RECORDS FOR THE TASK Start Marker
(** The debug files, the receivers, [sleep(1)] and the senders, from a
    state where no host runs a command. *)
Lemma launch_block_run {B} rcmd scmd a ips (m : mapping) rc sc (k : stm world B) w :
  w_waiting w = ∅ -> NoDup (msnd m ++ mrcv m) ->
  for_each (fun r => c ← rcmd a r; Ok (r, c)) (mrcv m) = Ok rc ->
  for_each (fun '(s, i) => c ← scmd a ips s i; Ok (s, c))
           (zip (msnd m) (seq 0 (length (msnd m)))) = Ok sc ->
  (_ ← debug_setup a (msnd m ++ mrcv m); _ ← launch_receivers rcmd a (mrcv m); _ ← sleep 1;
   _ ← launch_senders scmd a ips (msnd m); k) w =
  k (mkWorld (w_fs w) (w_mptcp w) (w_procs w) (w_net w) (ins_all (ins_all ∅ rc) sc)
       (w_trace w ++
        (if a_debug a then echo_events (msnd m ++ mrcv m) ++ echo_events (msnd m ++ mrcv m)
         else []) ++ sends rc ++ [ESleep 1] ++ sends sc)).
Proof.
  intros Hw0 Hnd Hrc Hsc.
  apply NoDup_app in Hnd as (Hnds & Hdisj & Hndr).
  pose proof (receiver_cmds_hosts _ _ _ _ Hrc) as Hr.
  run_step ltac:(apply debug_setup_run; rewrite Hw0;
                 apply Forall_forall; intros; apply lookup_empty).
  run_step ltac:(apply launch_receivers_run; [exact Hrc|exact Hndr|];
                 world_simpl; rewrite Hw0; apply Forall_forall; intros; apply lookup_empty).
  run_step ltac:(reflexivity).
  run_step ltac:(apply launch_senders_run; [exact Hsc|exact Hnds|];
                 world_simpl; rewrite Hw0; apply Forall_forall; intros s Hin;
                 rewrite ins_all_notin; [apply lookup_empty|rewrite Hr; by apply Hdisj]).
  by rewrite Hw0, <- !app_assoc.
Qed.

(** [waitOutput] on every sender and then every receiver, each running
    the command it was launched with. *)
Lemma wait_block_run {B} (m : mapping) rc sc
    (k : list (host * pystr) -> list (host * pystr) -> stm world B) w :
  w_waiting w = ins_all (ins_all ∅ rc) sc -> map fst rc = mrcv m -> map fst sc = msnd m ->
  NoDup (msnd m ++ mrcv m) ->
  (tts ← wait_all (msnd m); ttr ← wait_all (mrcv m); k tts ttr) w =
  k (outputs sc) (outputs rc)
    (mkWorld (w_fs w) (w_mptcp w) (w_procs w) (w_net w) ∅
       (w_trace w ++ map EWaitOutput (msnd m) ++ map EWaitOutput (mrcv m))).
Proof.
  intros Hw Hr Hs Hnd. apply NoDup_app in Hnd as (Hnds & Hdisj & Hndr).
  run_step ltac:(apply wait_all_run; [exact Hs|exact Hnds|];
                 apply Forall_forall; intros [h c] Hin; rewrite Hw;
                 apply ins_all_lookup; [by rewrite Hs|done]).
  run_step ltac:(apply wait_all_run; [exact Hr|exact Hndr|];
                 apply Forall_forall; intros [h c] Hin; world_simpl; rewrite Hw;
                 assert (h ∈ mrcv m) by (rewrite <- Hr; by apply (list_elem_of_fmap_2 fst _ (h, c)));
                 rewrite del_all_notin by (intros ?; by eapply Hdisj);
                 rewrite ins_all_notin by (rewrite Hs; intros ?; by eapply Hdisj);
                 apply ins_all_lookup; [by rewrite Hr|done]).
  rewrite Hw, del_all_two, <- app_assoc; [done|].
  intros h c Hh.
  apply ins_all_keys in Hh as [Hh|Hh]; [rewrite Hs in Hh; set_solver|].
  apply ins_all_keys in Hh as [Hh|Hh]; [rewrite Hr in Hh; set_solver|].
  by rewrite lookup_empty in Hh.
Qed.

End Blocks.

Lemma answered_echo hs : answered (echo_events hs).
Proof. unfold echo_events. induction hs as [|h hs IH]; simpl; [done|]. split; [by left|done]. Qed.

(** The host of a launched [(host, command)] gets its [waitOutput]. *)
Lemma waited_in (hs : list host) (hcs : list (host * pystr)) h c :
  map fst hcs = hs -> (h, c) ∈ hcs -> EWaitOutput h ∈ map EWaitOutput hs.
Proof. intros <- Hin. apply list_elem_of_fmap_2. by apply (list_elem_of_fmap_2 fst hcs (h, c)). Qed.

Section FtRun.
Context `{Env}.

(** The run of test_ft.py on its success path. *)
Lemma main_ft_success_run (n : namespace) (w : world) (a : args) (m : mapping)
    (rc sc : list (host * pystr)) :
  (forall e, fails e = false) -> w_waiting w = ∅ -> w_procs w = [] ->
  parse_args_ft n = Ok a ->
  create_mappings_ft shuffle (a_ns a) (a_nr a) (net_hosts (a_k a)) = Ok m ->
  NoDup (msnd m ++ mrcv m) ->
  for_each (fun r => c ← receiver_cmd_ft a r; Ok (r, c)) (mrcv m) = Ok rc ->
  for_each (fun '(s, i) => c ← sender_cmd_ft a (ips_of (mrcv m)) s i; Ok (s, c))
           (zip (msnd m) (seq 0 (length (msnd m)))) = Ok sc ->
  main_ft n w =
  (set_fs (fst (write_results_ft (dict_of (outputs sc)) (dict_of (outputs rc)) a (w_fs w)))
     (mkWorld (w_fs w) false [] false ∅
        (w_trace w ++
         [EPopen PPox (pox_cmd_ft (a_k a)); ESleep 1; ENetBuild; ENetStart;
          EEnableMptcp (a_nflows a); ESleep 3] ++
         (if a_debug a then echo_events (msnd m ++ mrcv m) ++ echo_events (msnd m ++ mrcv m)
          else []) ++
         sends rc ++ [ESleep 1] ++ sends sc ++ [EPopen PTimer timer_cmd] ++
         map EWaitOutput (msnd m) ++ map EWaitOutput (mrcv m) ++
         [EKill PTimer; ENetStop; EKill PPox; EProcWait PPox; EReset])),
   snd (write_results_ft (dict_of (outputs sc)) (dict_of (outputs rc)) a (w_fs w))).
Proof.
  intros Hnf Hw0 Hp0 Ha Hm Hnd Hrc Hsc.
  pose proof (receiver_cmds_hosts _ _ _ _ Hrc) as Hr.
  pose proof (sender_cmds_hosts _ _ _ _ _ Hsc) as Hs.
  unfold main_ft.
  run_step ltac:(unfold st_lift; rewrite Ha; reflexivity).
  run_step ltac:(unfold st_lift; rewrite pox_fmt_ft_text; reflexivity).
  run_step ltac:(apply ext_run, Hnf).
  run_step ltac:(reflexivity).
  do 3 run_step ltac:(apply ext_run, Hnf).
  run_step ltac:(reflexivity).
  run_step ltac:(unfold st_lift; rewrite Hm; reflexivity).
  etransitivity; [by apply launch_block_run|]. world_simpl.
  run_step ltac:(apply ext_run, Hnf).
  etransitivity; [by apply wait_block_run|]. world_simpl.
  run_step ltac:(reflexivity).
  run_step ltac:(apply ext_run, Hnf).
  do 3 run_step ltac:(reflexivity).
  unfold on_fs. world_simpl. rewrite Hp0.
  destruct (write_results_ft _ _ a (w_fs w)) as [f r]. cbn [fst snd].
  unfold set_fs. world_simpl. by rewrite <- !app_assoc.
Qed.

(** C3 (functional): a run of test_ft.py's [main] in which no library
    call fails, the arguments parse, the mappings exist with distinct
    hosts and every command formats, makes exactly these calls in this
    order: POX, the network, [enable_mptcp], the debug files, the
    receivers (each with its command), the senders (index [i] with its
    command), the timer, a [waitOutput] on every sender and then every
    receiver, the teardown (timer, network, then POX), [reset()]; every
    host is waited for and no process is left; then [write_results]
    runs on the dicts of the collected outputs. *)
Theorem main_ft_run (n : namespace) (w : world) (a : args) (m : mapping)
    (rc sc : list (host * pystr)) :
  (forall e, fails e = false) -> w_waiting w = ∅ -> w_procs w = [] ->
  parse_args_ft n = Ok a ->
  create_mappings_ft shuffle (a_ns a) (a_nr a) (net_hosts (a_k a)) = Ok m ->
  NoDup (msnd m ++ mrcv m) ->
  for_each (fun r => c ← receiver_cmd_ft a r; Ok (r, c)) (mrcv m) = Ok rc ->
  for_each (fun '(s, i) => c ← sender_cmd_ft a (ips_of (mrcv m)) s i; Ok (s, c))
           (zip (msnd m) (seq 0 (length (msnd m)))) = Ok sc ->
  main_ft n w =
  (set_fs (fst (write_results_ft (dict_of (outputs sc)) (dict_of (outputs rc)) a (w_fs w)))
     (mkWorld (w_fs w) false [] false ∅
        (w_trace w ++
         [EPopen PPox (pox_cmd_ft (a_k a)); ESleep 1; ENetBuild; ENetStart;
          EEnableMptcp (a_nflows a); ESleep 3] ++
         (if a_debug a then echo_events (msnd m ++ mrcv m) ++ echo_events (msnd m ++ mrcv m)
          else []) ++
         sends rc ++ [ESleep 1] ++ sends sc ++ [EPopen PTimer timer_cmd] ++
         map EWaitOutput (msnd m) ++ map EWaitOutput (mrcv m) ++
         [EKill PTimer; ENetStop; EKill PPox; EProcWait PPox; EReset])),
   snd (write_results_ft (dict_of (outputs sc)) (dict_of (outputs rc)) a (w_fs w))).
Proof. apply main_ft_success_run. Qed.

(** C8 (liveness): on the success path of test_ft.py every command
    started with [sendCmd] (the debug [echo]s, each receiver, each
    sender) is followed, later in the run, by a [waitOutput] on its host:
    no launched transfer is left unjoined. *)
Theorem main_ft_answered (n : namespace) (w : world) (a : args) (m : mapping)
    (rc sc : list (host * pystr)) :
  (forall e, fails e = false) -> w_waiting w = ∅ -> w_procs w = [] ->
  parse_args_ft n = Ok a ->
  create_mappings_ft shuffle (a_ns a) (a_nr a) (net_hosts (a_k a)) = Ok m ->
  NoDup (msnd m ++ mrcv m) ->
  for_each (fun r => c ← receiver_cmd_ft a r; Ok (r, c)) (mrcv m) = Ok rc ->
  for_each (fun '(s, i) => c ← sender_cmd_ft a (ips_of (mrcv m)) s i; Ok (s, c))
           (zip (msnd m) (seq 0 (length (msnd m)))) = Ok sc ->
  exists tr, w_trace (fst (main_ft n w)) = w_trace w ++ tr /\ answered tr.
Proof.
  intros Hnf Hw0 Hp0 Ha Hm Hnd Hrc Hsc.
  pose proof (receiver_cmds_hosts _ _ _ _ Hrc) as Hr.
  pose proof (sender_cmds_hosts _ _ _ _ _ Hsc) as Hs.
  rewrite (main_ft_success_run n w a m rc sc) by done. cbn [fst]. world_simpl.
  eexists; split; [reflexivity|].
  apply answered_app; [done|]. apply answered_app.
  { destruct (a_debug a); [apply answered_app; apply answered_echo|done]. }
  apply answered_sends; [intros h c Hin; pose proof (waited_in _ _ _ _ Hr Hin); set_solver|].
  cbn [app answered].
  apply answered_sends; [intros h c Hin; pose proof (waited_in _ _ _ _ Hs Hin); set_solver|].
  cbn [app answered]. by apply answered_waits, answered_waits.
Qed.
RECORDS FOR THE TASK End Marker
● **INSTRUCTIONS FOR THE TASK**: Retype exactly the span of lines from the one with "(mkWorld (w_fs w) (w_mptcp w) (w_procs w) (w_net w) ∅" through the one with "run_step ltac:(apply wait_all_run; [exact Hs|exact"; include both ends and omit the rest of the material.

● **TASK RESPONSE**:
    (mkWorld (w_fs w) (w_mptcp w) (w_procs w) (w_net w) ∅
       (w_trace w ++ map EWaitOutput (msnd m) ++ map EWaitOutput (mrcv m))).
Proof.
  intros Hw Hr Hs Hnd. apply NoDup_app in Hnd as (Hnds & Hdisj & Hndr).
  run_step ltac:(apply wait_all_run; [exact Hs|exact Hnds|];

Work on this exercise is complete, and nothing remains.